Yahudiler vaktiyle, yani İslâmiyet’ten 6,5 asır önce de Hıristiyanlığın ortaya çıkması ile böyle bir yok oluş tehlikesi geçirmişlerdi.
Önce, Hıristiyanlığı ortadan kaldırmak için büyük gayret göstermişler,
daha sonra bu yeni dinin mensuplarını kaba kuvvetle yenemeyeceklerini
anlayınca hile ve desise yoluna başvurmuşlardı. Şöyle ki:

Hıristiyanlığın esas temellerini yıkarak
onun yerine kendi uydurma hurafelerini ikame etmek üzere âlim ve
filozof bir Yahudi olan Saul`usahneye çıkardılar. Bu zeki Yahudi beyi, güya Hıristiyanlığı kabul ederek Pavlos ismini
aldı ve kiliseye çekilerek uzun müddet inziva hayatı yaşadı. Hıristiyan
dininin gereklerini harfiyyen yerine getiriyor ve gitgide halkın
itimadını kazanıyordu. Sonunda Hıristiyanların hüsn-ü zannına o derece
mazhar oldu ki, kendisine bir havari gibi hürmet etmeye başladılar.
Pavlos, bu hüsni zannı, Hıristiyanlığı bozmakta çok dessas bir şekilde
kullanmasını bildi. Hz.İsa (AS) ile görüştüğüne ve O`ndan talimat
aldığına halkı inandırmayı başardı. Kesif ve plânlı gayretleri sonunda,
Hıristiyanların hem itikad, hem de ibadetlerini hakikatten saptırmaya ve
birtakım bâtıl mezhep ve fırkaları ortaya çıkarmaya muvaffak oldu.[ Ziyaeddin Gümüşhanevî, Netaic-i i’tikadiye, s. 86 ]

Artık tevhid`inyerini teslis almış, yani Hıristiyanlar bir tek Ma`bûd`a bedel, Hz.İsa ve Hz.Meryem`e de ulûhiyet isnat etmeye başlamışlardı.

Fakat, Yahudilerin İslâmiyetin hızla
yayılışı karşısında maruz kaldıkları tehlike, eskisinden çok daha
büyüktü. Yahudilerin bu yeni dine mukavemetleri imkânsızdı. Çünkü,
İslâmiyetin gelişme istidadı fevkalâde idi. Zira, İslâm dini akla,
mantığa muvafık olduğundan kalplere tesir ediyor; sadece Yemen
Yahudilerinin değil, bütün İsrâiloğullarının, doğup yükselmekte olan bu
İslâm güneşi karşısında eriyecekleri muhakkak görünüyordu. Öyle ise, ne
pahasına olursa olsun buna mani olunmalıydı.

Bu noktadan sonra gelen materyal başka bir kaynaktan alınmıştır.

Definition set_state (s : AppConnectionState) (text : string) (u : Ui) : Ui := {|
  connection_state := s; status_text := text; is_paired := is_paired u; reset_in_progress := reset_in_progress u;
  last_error := last_error u; pairing_qr := pairing_qr u; pairing_code := pairing_code u; pairing_sas := pairing_sas u;
  history := history u; history_error := history_error u; last_intercept_at := last_intercept_at u |}.
Definition set_paired (b : bool) (u : Ui) : Ui := {|
  connection_state := connection_state u; status_text := status_text u; is_paired := b; reset_in_progress := reset_in_progress u;
  last_error := last_error u; pairing_qr := pairing_qr u; pairing_code := pairing_code u; pairing_sas := pairing_sas u;
  history := history u; history_error := history_error u; last_intercept_at := last_intercept_at u |}.
Definition set_reset (b : bool) (u : Ui) : Ui := {|
  connection_state := connection_state u; status_text := status_text u; is_paired := is_paired u; reset_in_progress := b;
  last_error := last_error u; pairing_qr := pairing_qr u; pairing_code := pairing_code u; pairing_sas := pairing_sas u;
  history := history u; history_error := history_error u; last_intercept_at := last_intercept_at u |}.
Definition set_status_text (text : string) (u : Ui) : Ui := set_state (connection_state u) text u.
Definition set_last_error (e : option string) (u : Ui) : Ui := {|
  connection_state := connection_state u; status_text := status_text u; is_paired := is_paired u;
  reset_in_progress := reset_in_progress u; last_error := e; pairing_qr := pairing_qr u; pairing_code := pairing_code u;
  pairing_sas := pairing_sas u; history := history u; history_error := history_error u; last_intercept_at := last_intercept_at u |}.
Definition set_pairing (qr code sas : option string) (u : Ui) : Ui := {|
  connection_state := connection_state u; status_text := status_text u; is_paired := is_paired u;
  reset_in_progress := reset_in_progress u; last_error := last_error u; pairing_qr := qr; pairing_code := code;
  pairing_sas := sas; history := history u; history_error := history_error u; last_intercept_at := last_intercept_at u |}.
Definition set_history (h : list ClipboardHistoryEntry) (u : Ui) : Ui := {|
  connection_state := connection_state u; status_text := status_text u; is_paired := is_paired u;
  reset_in_progress := reset_in_progress u; last_error := last_error u; pairing_qr := pairing_qr u;
  pairing_code := pairing_code u; pairing_sas := pairing_sas u; history := h; history_error := history_error u;
  last_intercept_at := last_intercept_at u |}.
Definition set_history_error (e : option string) (u : Ui) : Ui := {|
  connection_state := connection_state u; status_text := status_text u; is_paired := is_paired u;
  reset_in_progress := reset_in_progress u; last_error := last_error u; pairing_qr := pairing_qr u;
  pairing_code := pairing_code u; pairing_sas := pairing_sas u; history := history u; history_error := e;
  last_intercept_at := last_intercept_at u |}.
Definition set_intercept (now : Z) (u : Ui) : Ui := {|
  connection_state := connection_state u; status_text := status_text u; is_paired := is_paired u;
  reset_in_progress := reset_in_progress u; last_error := last_error u; pairing_qr := pairing_qr u;
  pairing_code := pairing_code u; pairing_sas := pairing_sas u; history := history u; history_error := history_error u;
  last_intercept_at := Some now |}.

Vaktiyle, Hıristiyanlara karşı
tezgâhlanan oyunun, şimdi Müslümanlara karşı oynanması lâzımdı. Uzun
müzakerelerde bulundular ve sonunda Medine`de İbn-i Sebe`yi sahneye
çıkardılar.

Abdullah ibn-i Sebe hahambaşıydı ve büyük
bir komiteciydi. Hz. Osman (ra) zamanında Yemen’den Medine-i
Münevvere’ye gelerek zahiren Müslüman olmuştu, ilk nifak ve ihtilâf
tohumlarını burada atmaya başladı, İslâmiyet’i içinden yıkmak için büyük
gayret gösterdi. Bu Yahudi dönmesinin maksadı, Pavlos’un
Hıristiyanlığa yaptığı gibi, İslâm inanç esaslarını bozarak Müslümanlığı
çığırından çıkarmak ve Müslümanları birer hurâfeci ve hayalperest
haline getirmekti
. Şunu hemen ifâde edelim ki, Yahudilerin
İslam Dini’ne düşmanlıkları Peygamberimizin (sav) doğumu ile başlamıştı.
Onlar,Tevrat’tan öğrendikleri bilgilerle Âhirzaman
Peygamberi’nin gelişini bekliyorlar, fakat onun, kendi milletlerinden
olacağını zannediyorlardı. Zanlarının hilâfına, Âhirzaman Peygamberi
Kureyş’ten gelince, bu hâl onların kin ve hasedini galeyana getirdi.
Bütün gayretlerine rağmen, gerek Resûlullah Efendimiz’in (sav)
hayatında, gerekse Hz.Ebûbekir (ra) ve Hz. Ömer (ra) devirlerinde
Müslümanlar arasında en ufak bir fitne sokmaya muvaffak olamadılar. Hz.
Osman (ra) devrinin sonlarına doğru ellerine bazı fırsatlar geçti. İbn-i
Sebe de bu fırsatları en iyi bir şekilde değerlendirmeyi başardı.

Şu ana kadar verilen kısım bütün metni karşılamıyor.